Bergmann Tobias, Vakitbilir Nuray, Gomez Alwyn, Islam Abrar, Stein Kevin Y, Sainbhi Amanjyot Singh, Froese Logan, Zeiler Frederick A
Biomedical Engineering, Faculty of Engineering, University of Manitoba, Winnipeg, MB R3T 5V6, Canada.
Section of Neurosurgery, Department of Surgery, Rady Faculty of Health Sciences, University of Manitoba, Winnipeg, MB R3A 1R9, Canada.
Bioengineering (Basel). 2024 Sep 18;11(9):933. doi: 10.3390/bioengineering11090933.
Artifacts induced during patient monitoring are a main limitation for near-infrared spectroscopy (NIRS) as a non-invasive method of cerebral hemodynamic monitoring. There currently does not exist a robust "gold-standard" method for artifact management for these signals. The objective of this review is to comprehensively examine the literature on existing artifact management methods for cerebral NIRS signals recorded in animals and humans. A search of five databases was conducted based on the Preferred Reporting Items for Systematic Reviews and Meta-Analysis guidelines. The search yielded 806 unique results. There were 19 articles from these results that were included in this review based on the inclusion/exclusion criteria. There were an additional 36 articles identified in the references of select articles that were also included. The methods outlined in these articles were grouped under two major categories: (1) motion and other disconnection artifact removal methods; (2) data quality improvement and physiological/other noise artifact filtering methods. These were sub-categorized by method type. It proved difficult to quantitatively compare the methods due to the heterogeneity of the effectiveness metrics and definitions of artifacts. The limitations evident in the existing literature justify the need for more comprehensive comparisons of artifact management. This review provides insights into the available methods for artifact management in cerebral NIRS and justification for a homogenous method to quantify the effectiveness of artifact management methods. This builds upon the work of two existing reviews that have been conducted on this topic; however, the scope is extended to all artifact types and all NIRS recording types. Future work by our lab in cerebral NIRS artifact management will lie in a layered artifact management method that will employ different techniques covered in this review (including dynamic thresholding, autoregressive-based methods, and wavelet-based methods) amongst others to remove varying artifact types.

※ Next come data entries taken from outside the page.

(* ===== verification/Block.v ===== *)
(** * Block serialisation (src/miner/block.c)

    The 164-byte v2 header and the full block as [submitblock] takes it. A
    function that fills a caller's buffer of [outsz] bytes returns the bytes it
    writes from the start of it; their number is the C return value, and [None]
    is the return value -1. The reference is the reader of the same wire format. *)
From S2P Require Import Prelude Sha256 Blake2b WorkItem.

Module Block.
Import WorkItem.

Definition BLOCK_HEADER_V2_LEN : nat := 164.

Definition put_u16le (v : Z) : list Z := [u8 v; u8 (v ≫ 8)].
Definition put_u32le (v : Z) : list Z := [u8 v; u8 (v ≫ 8); u8 (v ≫ 16); u8 (v ≫ 24)].

(** CompactSize of a [uint64_t]. *)
Definition put_compact (v : Z) : list Z :=
  if v <? 0xfd then [u8 v]
  else if v <=? 0xffff then 0xfd :: put_u16le (u16 v)
  else if v <=? 0xffffffff then 0xfe :: put_u32le (u32 v)
  else 0xff :: ((fun i => u8 (v ≫ (8 * Z.of_nat i))) <$> seq 0 8).

(** What [block_serialize_header] writes, in order. *)
Definition header_bytes (h : knots_header) : list Z :=
  put_u32le (knots_complete_version h) ++ hashPrevBlock h ++ hashMerkleRoot h
  ++ put_u32le (knots_time_on_wire h) ++ put_u32le (nBits h) ++ put_u32le (nNonce h)
  ++ put_u32le (m_nonce2 h) ++ put_u32le (m_nonce3 h) ++ m_extranonce h
  ++ put_u32le (m_time_offset h) ++ put_u16le (m_txcount h)
  ++ [m_flags h] ++ [m_xor_key_mask_clear_bits h] ++ m_xor_key h
  ++ put_u32le (u32 (m_height h)) ++ m_mm_rhs h.

Definition block_serialize_header (h : knots_header) (outsz : nat) : option (list Z) :=
  if (outsz <? BLOCK_HEADER_V2_LEN)%nat then None else Some (header_bytes h).

Definition block_serialize (h : knots_header) (coinbase_raw tx_data : list Z)
    (tx_count : Z) (outsz : nat) : option (list Z) :=
  if (outsz <? BLOCK_HEADER_V2_LEN + 9 + length coinbase_raw + length tx_data)%nat then None
  else
    match block_serialize_header h outsz with
    | None => None
    | Some hdr => Some (hdr ++ put_compact (u64 (tx_count + 1)) ++ coinbase_raw ++ tx_data)
    end.

(** ** The reader *)
Module Spec.
(** Split off [n] bytes. *)
Definition bytes_of (n : nat) (l : list Z) : option (list Z * list Z) :=
  if (n <=? length l)%nat then Some (take n l, drop n l) else None.
Definition int_of (n : nat) (l : list Z) : option (Z * list Z) :=
  '(b, l) ← bytes_of n l; Some (le_val b, l).

(** CompactSize, refusing non-canonical (longer than needed) encodings. *)
Definition compact_of (l : list Z) : option (Z * list Z) :=
  '(tag, l) ← int_of 1 l;
  if tag <? 253 then Some (tag, l)
  else
    let width := if tag =? 253 then 2%nat else if tag =? 254 then 4%nat else 8%nat in
    let least := if tag =? 253 then 253 else if tag =? 254 then 2 ^ 16 else 2 ^ 32 in
    '(v, l) ← int_of width l;
    if v <? least then None else Some (v, l).

Definition signed32 (v : Z) : Z := if v <? 2 ^ 31 then v else v - 2 ^ 32.

(** The time offset is added back when the flag says that it was subtracted. *)
Definition header_of (l : list Z) : option (knots_header * list Z) :=
  '(version, l) ← int_of 4 l; '(prev, l) ← bytes_of 32 l; '(merkle, l) ← bytes_of 32 l;
  '(time, l) ← int_of 4 l; '(bits, l) ← int_of 4 l; '(nonce1, l) ← int_of 4 l;
  '(nonce2, l) ← int_of 4 l; '(nonce3, l) ← int_of 4 l; '(extra, l) ← bytes_of 16 l;
  '(offset, l) ← int_of 4 l; '(ntx, l) ← int_of 2 l; '(flags, l) ← int_of 1 l;
  '(clear, l) ← int_of 1 l; '(key, l) ← bytes_of 16 l; '(height, l) ← int_of 4 l;
  '(rhs, l) ← bytes_of 32 l;
  let t := if Z.testbit flags 2 then (time + offset) mod 2 ^ 32 else time in
  Some (KnotsHeader version prev merkle t bits nonce1 nonce2 nonce3 extra offset
          ntx flags clear key (signed32 height) rhs, l).

(** A block: the header, the number of transactions, and their bytes. *)
Definition block_of (l : list Z) : option (knots_header * Z * list Z) :=
  '(h, l) ← header_of l; '(n, l) ← compact_of l; Some (h, n, l).
End Spec.

(** The header as the network stores it: the v2 flag folded into the version. *)
Definition with_version (h : knots_header) : knots_header :=
  KnotsHeader (knots_complete_version h) (hashPrevBlock h) (hashMerkleRoot h) (nTime h)
    (nBits h) (nNonce h) (m_nonce2 h) (m_nonce3 h) (m_extranonce h) (m_time_offset h)
    (m_txcount h) (m_flags h) (m_xor_key_mask_clear_bits h) (m_xor_key h) (m_height h)
    (m_mm_rhs h).

(** ** Reading back each field *)
Lemma put_u32le_spec v : put_u32le v = le_bytes 4 v.
Proof. done. Qed.
Lemma put_u16le_spec v : put_u16le v = le_bytes 2 v.
Proof. done. Qed.
Lemma bytes_of_app n a l : length a = n -> Spec.bytes_of n (a ++ l) = Some (a, l).
Proof.
  intros <-. unfold Spec.bytes_of. destruct (Nat.leb_spec (length a) (length (a ++ l))).
  - by rewrite take_app_length, drop_app_length.
  - rewrite length_app in *. lia.
Qed.
Lemma int_of_app n v l :
  is_word (8 * Z.of_nat n) v -> Spec.int_of n (le_bytes n v ++ l) = Some (v, l).
Proof.
  intros Hv. unfold Spec.int_of. rewrite bytes_of_app by apply length_le_bytes.
  cbn. rewrite le_val_le_bytes. by rewrite Z.mod_small.
Qed.
Lemma int_of_byte v l : is_byte v -> Spec.int_of 1 ([v] ++ l) = Some (v, l).
Proof.
  intros Hv. assert ([v] = le_bytes 1 v) as ->; [|by apply int_of_app].
  rewrite le_bytes_S. by rewrite u8_small.
Qed.

Lemma compact_of_long (tag least : Z) (width : nat) (l : list Z) (v : Z) :
  In (tag, width, least) [(253, 2%nat, 253); (254, 4%nat, 2 ^ 16); (255, 8%nat, 2 ^ 32)] ->
  is_word (8 * Z.of_nat width) v -> least <= v ->
  Spec.compact_of (([tag] ++ le_bytes width v) ++ l) = Some (v, l).
Proof.
  intros Hin Hv Hle. rewrite <- app_assoc. unfold Spec.compact_of.
  rewrite int_of_byte by (destruct Hin as [[= <- _ _]|[[= <- _ _]|[[= <- _ _]|[]]]]; done).
  cbn [mbind option_bind].
  destruct Hin as [[= <- <- <-]|[[= <- <- <-]|[[= <- <- <-]|[]]]];
    cbn beta iota delta [Z.ltb Z.eqb Z.compare Pos.compare Pos.compare_cont Pos.eqb];
    rewrite int_of_app by done; cbn [mbind option_bind];
    by rewrite (proj2 (Z.ltb_ge _ _)).
Qed.

Lemma compact_of_app v l :
  is_word 64 v -> Spec.compact_of (put_compact v ++ l) = Some (v, l).
Proof.
  intros Hv. unfold put_compact, is_word in *. destruct (Z.ltb_spec v 253).
  { unfold Spec.compact_of.
    rewrite u8_small, int_of_byte by (unfold is_word; lia). cbn [mbind option_bind].
    by rewrite (proj2 (Z.ltb_lt _ _)). }
  destruct (Z.leb_spec v 65535).
  { rewrite u16_small by (unfold is_word; lia).
    apply (compact_of_long 253 253 2); [left; done|unfold is_word; lia|done]. }
  destruct (Z.leb_spec v 4294967295).
  { rewrite u32_small by (unfold is_word; lia).
    apply (compact_of_long 254 (2 ^ 16) 4); [right; left; done|unfold is_word; lia|lia]. }
  apply (compact_of_long 255 (2 ^ 32) 8); [do 2 right; left; done|done|lia].
Qed.
Lemma length_put_compact v : (1 <= length (put_compact v) <= 9)%nat.
Proof. unfold put_compact. repeat case_match; cbn; lia. Qed.

Lemma signed32_u32 v : - 2 ^ 31 <= v < 2 ^ 31 -> Spec.signed32 (u32 v) = v.
Proof.
  intros Hv. unfold Spec.signed32. rewrite u32_mod.
  destruct (Z.ltb_spec (v mod 2 ^ 32) (2 ^ 31)); Z.div_mod_to_equations; lia.
Qed.

Lemma unwire_time h :
  is_word 32 (nTime h) ->
  (if Z.testbit (m_flags h) 2 then (knots_time_on_wire h + m_time_offset h) mod 2 ^ 32
   else knots_time_on_wire h) = nTime h.
Proof.
  intros Ht. rewrite time_on_wire_spec by done. unfold WorkItem.Spec.wire_time.
  destruct (Z.testbit (m_flags h) 2).
  - rewrite Zplus_mod_idemp_l. rewrite Z.sub_add. by apply Z.mod_small.
  - rewrite Z.sub_0_r. by apply Z.mod_small.
Qed.

Lemma complete_version_word h : is_word 32 (nVersion h) -> is_word 32 (knots_complete_version h).
Proof.
  intros Hv. rewrite complete_version_spec by done. unfold WorkItem.Spec.version, is_word in *.
  pose proof (Z.mod_pos_bound (nVersion h) (2 ^ 31) ltac:(lia)). lia.
Qed.
Lemma time_on_wire_word h : is_word 32 (nTime h) -> is_word 32 (knots_time_on_wire h).
Proof.
  intros Ht. rewrite time_on_wire_spec by done. apply Z.mod_pos_bound. lia.
Qed.

(** The field lemmas, in the order of the record. *)
#[local] Ltac read_field :=
  first [ rewrite int_of_app by first [done|apply u32_word]
        | rewrite bytes_of_app by done | rewrite int_of_byte by done ]; cbn [mbind option_bind].

Lemma array_header_bytes h : wf_header h -> array BLOCK_HEADER_V2_LEN (header_bytes h).
Proof.
  intros []. repeat match goal with H : array _ _ |- _ => destruct H end.
  unfold header_bytes. split; [unfold BLOCK_HEADER_V2_LEN; lens; lia|].
  repeat first [assumption|apply u8_word|apply Forall_app; split
      |apply Forall_cons; split|apply Forall_nil].
  all: exact I.
Qed.

Lemma header_of_bytes h rest :
  wf_header h -> Spec.header_of (header_bytes h ++ rest) = Some (with_version h, rest).
Proof.
  intros Hh. pose proof (complete_version_word h ltac:(apply Hh)).
  pose proof (time_on_wire_word h ltac:(apply Hh)).
  pose proof (unwire_time h ltac:(apply Hh)) as Ht. destruct Hh.
  repeat match goal with H : array _ _ |- _ => destruct H end.
  unfold Spec.header_of, header_bytes. rewrite <- !app_assoc, !put_u32le_spec, put_u16le_spec.
  repeat read_field. cbn beta iota zeta. rewrite Ht, signed32_u32 by done. reflexivity.
Qed.

(** ** The header that is submitted has the hash that was mined *)
Lemma with_version_version h :
  is_word 32 (nVersion h) -> WorkItem.Spec.version (with_version h) = WorkItem.Spec.version h.
Proof.
  intros Hv. unfold WorkItem.Spec.version at 1. unfold with_version. cbn [nVersion].
  rewrite complete_version_spec by done. unfold WorkItem.Spec.version.
  rewrite <- Zplus_mod_idemp_l, Z_mod_same_full, Z.add_0_l, Z.mod_mod by lia. done.
Qed.
Lemma wf_with_version h : wf_header h -> wf_header (with_version h).
Proof.
  intros Hh. pose proof (complete_version_word h ltac:(apply Hh)). by destruct Hh.
Qed.
Lemma stage1_with_version h :
  is_word 32 (nVersion h) -> WorkItem.Spec.stage1 (with_version h) = WorkItem.Spec.stage1 h.
Proof.
  intros Hv. unfold WorkItem.Spec.stage1. rewrite with_version_version by done.
  unfold WorkItem.Spec.wire_time. unfold with_version.
  cbn [hashPrevBlock hashMerkleRoot nTime m_flags m_time_offset m_height nBits m_txcount
       m_xor_key_mask_clear_bits m_xor_key]. reflexivity.
Qed.
Lemma stage3_with_version h :
  is_word 32 (nVersion h) -> WorkItem.Spec.stage3 (with_version h) = WorkItem.Spec.stage3 h.
Proof.
  intros Hv. unfold WorkItem.Spec.stage3, WorkItem.Spec.stage2.
  rewrite stage1_with_version by done. unfold with_version.
  cbn [m_mm_rhs m_extranonce]. reflexivity.
Qed.
Lemma pow_hash_with_version h :
  wf_header h -> get_pow_hash (with_version h) = get_pow_hash h.
Proof.
  intros Hh. rewrite !get_pow_hash_spec by first [done|by apply wf_with_version].
  unfold WorkItem.Spec.pow_hash, WorkItem.Spec.stage4, WorkItem.Spec.mask.
  rewrite stage3_with_version by apply Hh. unfold with_version.
  cbn [hashPrevBlock m_flags nNonce m_nonce2 m_nonce3 m_time_offset m_xor_key
       m_xor_key_mask_clear_bits]. reflexivity.
Qed.

(** ** Properties *)

(** The serialised header is 164 bytes, a node reads it back as the same
    header with the v2 version flag (the time offset undone), and the header it
    reads has the proof-of-work hash that was mined; a buffer of fewer than 164
    bytes is refused and not written. *)
Theorem block_header_roundtrip (h : knots_header) (outsz : nat) (rest : list Z) :
  wf_header h ->
  if (outsz <? 164)%nat then block_serialize_header h outsz = None
  else exists hdr, block_serialize_header h outsz = Some hdr /\ array 164 hdr
    /\ Spec.header_of (hdr ++ rest) = Some (with_version h, rest)
    /\ get_pow_hash (with_version h) = get_pow_hash h.
Proof.
  intros Hh. unfold block_serialize_header, BLOCK_HEADER_V2_LEN.
  destruct (outsz <? 164)%nat; [done|]. eexists. split; [reflexivity|].
  split; [by apply array_header_bytes|]. split; [by apply header_of_bytes|].
  by apply pow_hash_with_version.
Qed.

Lemma block_header_roundtrip_witness :
  exists hdr, block_serialize_header example_header 164 = Some hdr /\ array 164 hdr
    /\ Spec.header_of (hdr ++ [1; 2]) = Some (with_version example_header, [1; 2])
    /\ get_pow_hash (with_version example_header) = get_pow_hash example_header.
Proof. exact (block_header_roundtrip example_header 164 [1; 2] wf_example_header). Defined.

Lemma block_serialize_reads h coinbase_raw tx_data tx_count outsz :
  wf_header h -> 0 <= tx_count < 2 ^ 32 - 1 ->
  if (outsz <? 164 + 9 + length coinbase_raw + length tx_data)%nat
  then block_serialize h coinbase_raw tx_data tx_count outsz = None
  else exists blk, block_serialize h coinbase_raw tx_data tx_count outsz = Some blk
    /\ (length blk <= outsz)%nat
    /\ Spec.block_of blk = Some (with_version h, tx_count + 1, coinbase_raw ++ tx_data).
Proof.
  intros Hh Ht. unfold block_serialize, block_serialize_header, BLOCK_HEADER_V2_LEN.
  destruct (Nat.ltb_spec outsz (164 + 9 + length coinbase_raw + length tx_data)); [done|].
  destruct (Nat.ltb_spec outsz 164); [lia|]. eexists. split; [reflexivity|].
  destruct (array_header_bytes h Hh) as [Hl _]. unfold BLOCK_HEADER_V2_LEN in Hl. split.
  - rewrite !length_app, Hl. pose proof (length_put_compact (u64 (tx_count + 1))). lia.
  - unfold Spec.block_of. rewrite header_of_bytes by done. cbn [mbind option_bind].
    rewrite compact_of_app by apply u64_word. cbn [mbind option_bind].
    by rewrite u64_small by (unfold is_word; lia).
Qed.

(** C25: whenever [block_serialize] succeeds it writes at most [outsz] bytes, and
    a node reads from them the header, the number of transactions counting the
    coinbase, and exactly the bytes of the coinbase and of the template's
    transactions; it succeeds whenever the buffer has room for the longest
    transaction count. *)
Theorem block_serialize_roundtrip (h : knots_header) (coinbase_raw tx_data : list Z)
    (tx_count : Z) (outsz : nat) :
  wf_header h -> 0 <= tx_count < 2 ^ 32 - 1 ->
  if (outsz <? 164 + 9 + length coinbase_raw + length tx_data)%nat
  then block_serialize h coinbase_raw tx_data tx_count outsz = None
  else exists blk, block_serialize h coinbase_raw tx_data tx_count outsz = Some blk
    /\ (length blk <= outsz)%nat
    /\ Spec.block_of blk = Some (with_version h, tx_count + 1, coinbase_raw ++ tx_data).
Proof. apply block_serialize_reads. Qed.

Lemma block_serialize_roundtrip_witness :
  exists blk, block_serialize example_header [1; 2; 3] [4; 5] 299 200 = Some blk
    /\ (length blk <= 200)%nat
    /\ Spec.block_of blk = Some (with_version example_header, 300, [1; 2; 3; 4; 5]).
Proof.
  apply (block_serialize_roundtrip example_header [1; 2; 3] [4; 5] 299 200);
    [exact wf_example_header|lia].
Defined.
End Block.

患者监测期间产生的伪影是近红外光谱技术(NIRS)作为一种无创脑血流动力学监测方法的主要限制因素。目前尚不存在针对这些信号的稳健的伪影管理“金标准”方法。本综述的目的是全面考察有关动物和人类记录的脑NIRS信号现有伪影管理方法的文献。根据系统评价和Meta分析的首选报告项目指南,对五个数据库进行了检索。检索结果共806条。根据纳入/排除标准,这些结果中有19篇文章被纳入本综述。在部分文章的参考文献中还确定了另外36篇文章也被纳入。这些文章中概述的方法分为两大类:(1)运动和其他断开伪影去除方法;(2)数据质量改善和生理/其他噪声伪影滤波方法。这些方法按方法类型进一步细分。由于有效性指标和伪影定义的异质性,难以对这些方法进行定量比较。现有文献中明显的局限性证明有必要对伪影管理进行更全面的比较。本综述深入探讨了脑NIRS中可用的伪影管理方法,并为量化伪影管理方法有效性的统一方法提供了依据。这是在之前针对该主题进行的两项现有综述的基础上开展的工作;然而,范围扩展到了所有伪影类型和所有NIRS记录类型。我们实验室未来在脑NIRS伪影管理方面的工作将采用分层伪影管理方法,该方法将采用本综述中涵盖的不同技术(包括动态阈值处理、基于自回归的方法和基于小波的方法)等,以去除不同类型的伪影。